Add some flaws to your genius programmer alter ego and some humanity to the villain, and the story will become way more interesting. You don’t need to go overboard, just add enough so it doesn’t feel like the story is populated by cardboard cutouts.

Is there another story from this author someone would recommend? Preferably not on Medium, but it’s OK if it’s the only option.

Joke aside, I've known many people throughout the years who ended up at one of the big tech companies. All very ambitious and smart people, very diverse.

Only those that went to Facebook (Meta, whatever) all seem to have a certain personality trait (hard to pin down exactly, I would even cautiously say, some small aspect of their psychological makeup missing or mildly broken, but definitely the same among all people I know who went there).

In this economy, I wouldn’t judge anyone who takes an offer at Meta if it means they can secure a home and a financial future for themselves. That’s a once in a lifetime opportunity for most people.

I have worked in all kinds of fields and you might be surprised to hear that the most openly psychopathic leadership I have ever experienced was in EDU

Meta may draw a certain type of person, but let’s not kid ourselves that they have a uniquely terrible culture. Just maybe one of the more influential.
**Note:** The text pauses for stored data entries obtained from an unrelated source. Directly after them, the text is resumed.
(** [path_cut] when its block is there: the components of the path, each terminated,
    and an empty one. *)
Lemma path_cut_spec name l t m h h' F N rt : cstr m name (SLASH :: l) → 2 * Z.of_nat (length l) + 3 < W32 →
  all_bytes m → heap_mapped h m → outside h name (Z.of_nat (length l) + 2) → kmalloc (cut_len l) h = (inr t, h') →
  wp (path_cut fall name) (λ r s', ∃ m', s' = Fs m' h' F N rt ∧ r = fall t ∧ only t (cut_len l) m m' ∧
    holds m' t (strings (pieces l))) (Fs m h F N rt).
Proof.
  intros Hs Hl Hby Hmap Hout Hk. pose proof (cs_range _ _ _ Hs) as Hr. cbn [length] in Hr.
  assert (1 ≤ cut_len l) as Hc1 by (unfold cut_len, strings; rewrite length_app; cbn [length]; lia).
  assert (0 ≤ cut_len l) as Hc0 by lia.
  destruct (kmalloc_ok _ _ _ _ Hk) as ([Ht _] & _). destruct (heap_alloc _ _ _ _ m Hk Hc0 Hmap) as (Hm & _ & Hw & _).
  assert (t + cut_len l ≤ name ∨ name + Z.of_nat (length l) + 2 ≤ t) as Hd.
  { destruct (heap_ok _ _ _ _ Hk Hc0) as (_ & Hfr & _). destruct (decide (name < t + cut_len l ∧ t < name + Z.of_nat (length l) + 2)); [|lia].
    exfalso. apply (Hout (Z.max name t)); [lia|]. apply Hfr. lia. }
  pose proof (emit_length l) as He. pose proof (strings_pieces l) as Hsp.
  set (e := ends (SLASH :: l)) in *.
  assert (cut_len l = Z.of_nat (length (emit l)) + (if e then 0 else 1) + 1) as Hcut.
  { unfold cut_len. rewrite Hsp, !length_app. destruct e; cbn [length]; lia. }
  unfold path_cut. apply wp_bind, (wp_strlen _ _ _ _ _ _ _ _ Hs), wp_bind, (wp_last_char _ _ _ _ _ _ _ _ Hs).
  intros c Hc. rewrite Hc. fold e.
  assert (add32 (Z.of_nat (length (SLASH :: l))) (if e then 0 else 1) = Z.of_nat (S (length l)) + (if e then 0 else 1)) as ->.
  { cbn [length]. apply add32_small. destruct e; lia. }
  apply wp_bind. eapply wp_mono; [apply (count_spec name l); [done|destruct e; lia..]|].
  intros z s' [-> ->]. eapply wp_step; [apply run_malloc|].
  assert (Z.of_nat (S (length l)) + (if e then 0 else 1) + Z.of_nat (length (emit l)) - Z.of_nat (length l) = cut_len l) as -> by lia.
  rewrite Hk. cbn [fst snd]. apply wp_bind. eapply wp_mono; [apply (copy_spec name l t (cut_len l)); (done || destruct e; lia)|].
  intros p s' (m' & -> & -> & Ho & Hh). apply wp_bind, (wp_last_char _ l).
  { split; [|apply Hs|apply Hs]. eapply only_holds; [exact Ho|apply Hs|]. rewrite length_app. cbn [length]. lia. }
  intros c' Hc'. rewrite Hc'. fold e. apply wp_bind. destruct e; cbn [negb].
  - apply wp_ret, wp_bind, wp_in_mem, (wp_append m m' t (cut_len l)); [done|done|lia|done|done|done|lia|done|]. intros m3 Ho3 Hh3.
    apply wp_bind, wp_assert. split; [lia|]. apply wp_ret. exists m3. by rewrite Hsp.
  - apply wp_bind, wp_in_mem, (wp_append m m' t (cut_len l)); [done|done|lia|done|done|done|lia|done|]. intros m3 Ho3 Hh3.
    apply wp_ret. assert (Z.of_nat (length (emit l)) + 1 = Z.of_nat (length (emit l ++ [0]))) as -> by (rewrite length_app; cbn [length]; lia).
    apply wp_bind, wp_in_mem, (wp_append m m3 t (cut_len l)); [done|done|lia|done|done|done|rewrite length_app; cbn [length]; lia|done|]. intros m4 Ho4 Hh4.
    apply wp_bind, wp_assert. split; [apply Z.eqb_eq; rewrite Hcut, length_app; cbn [length]; lia|]. apply wp_ret. exists m4. rewrite Hsp.
    by rewrite <- (assoc_L app) in Hh4.
Qed.

Lemma run_upd_file p f x m h F N rt : F !! p = Some x → upd p f (Fs m h F N rt) = Ret tt (Fs m h (<[p := f x]> F) N rt).
Proof. intros Hx. unfold upd, file_at, bind, get, deref. cbn [f_files]. by rewrite Hx. Qed.

Lemma file_new_spec name w ty addr sz p m h h' F N rt : cstr m name w → Z.of_nat (length w) < FILE_MAX_NAME_LEN →
  all_bytes m → heap_mapped h m → outside h name (Z.of_nat (length w) + 1) → kmalloc SZ_FILE h = (inr p, h') →
  wp (file_new junk name ty addr sz) (λ r s', r = (E_OK, Some p) ∧ ∃ m', s' = Fs m' h'
      (<[p := File ty addr sz NULL junk]> F) (<[p := RbtNode BLACK junk junk junk]> N) rt ∧
    only p SZ_FILE m m' ∧ cstr m' (add32 p OFF_NAME) w) (Fs m h F N rt).
Proof.
  intros Hs Hw Hby Hmap Hout Hk. destruct (kmalloc_ok _ _ _ _ Hk) as ([Hp _] & _).
  destruct (heap_alloc _ _ _ _ m Hk ltac:(done) Hmap) as (Hm & _ & Hpw & _).
  assert (p + SZ_FILE ≤ name ∨ name + Z.of_nat (length w) + 1 ≤ p) as Hd.
  { destruct (heap_ok _ _ _ _ Hk ltac:(done)) as (_ & Hfr & _). unfold SZ_FILE in *.
    destruct (decide (name < p + 72 ∧ p < name + Z.of_nat (length w) + 1)); [|lia].
    exfalso. apply (Hout (Z.max name p)); [lia|]. apply Hfr. lia. }
  unfold file_new. eapply wp_step; [apply run_malloc|]. rewrite Hk. cbn [fst snd]. eapply wp_step; [done|].
  cbn [set_nodes set_files f_mem f_heap f_files f_nodes root_file].
  eapply wp_step; [apply run_upd_file, lookup_insert_eq|]. pose proof (clear_then_name m (add32 p OFF_NAME) name w FILE_MAX_NAME_LEN Hs) as Hn2.
  unfold OFF_NAME, FILE_MAX_NAME_LEN, SZ_FILE in *. rewrite add32_small in * by lia.
  specialize (Hn2 Hw Hby ltac:(intros x Hx; apply Hm; lia) ltac:(lia) ltac:(lia) ltac:(lia)). apply wp_bind, wp_in_mem.
  eapply wp_mono; [exact Hn2|]. intros [] m1 [Hs1 Hn3]. apply wp_bind, (wp_strlen _ _ _ _ _ _ _ _ Hs1).
  apply wp_bind, wp_in_mem. eapply wp_mono; [exact Hn3|]. intros [] m2 [Ho2 Hc2].
  do 3 (eapply wp_step; [apply run_upd_file, lookup_insert_eq|]). apply wp_ret. split; [done|]. exists m2.
  split; [|split; [eapply only_wider; [exact Ho2|lia..]|done]]. unfold set_nodes, set_files. cbn [f_mem f_heap f_files f_nodes root_file]. by rewrite !insert_insert_eq.
Qed.
End rules.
Of all the things that did not happen, this one did not happen the most. And is boring. He should have chosen [ALGOL 68](https://news.ycombinator.com/item?id=42572803) instead of Prolog, then it could certainly be fun.
I want this narrated in the style of Wolf of Wall Street and The Big Short.
When I was done reading it, I came here to upvote and found that it was flagged. Did somebody not realize that this was satire?
I didn’t flag it, but I can see how a number of people might’ve taken the title seriously and felt it was kind of clickbait. If it had been clearly labeled as satire, I wonder if it would’ve been flagged (and if as many people would’ve read it).
Some can't detect humour and sarcasm.
They should learn prolog
This is hillarious!
Can't decide if satire or not. Well written, much like https://sebastiancarlos.com/how-i-quit-my-programmer-job-to-...
Well, it's not believable at all, so the other option is just "lying"?
beautiful post, thanks for sharing
Ehh, it got silly quickly.
The idea that you could blackmail an Meta interviewer for the crime of using Meta’s own product, at work, for work purposes was a bit of a stretch

Then the whole thing came apart entirely when they were able to do anything productive at all in their first week at a huge tech company. I’d be shocked if they could even get access to the source code during onboarding.

Well, also the idea that you would get hired at Meta after a single interview.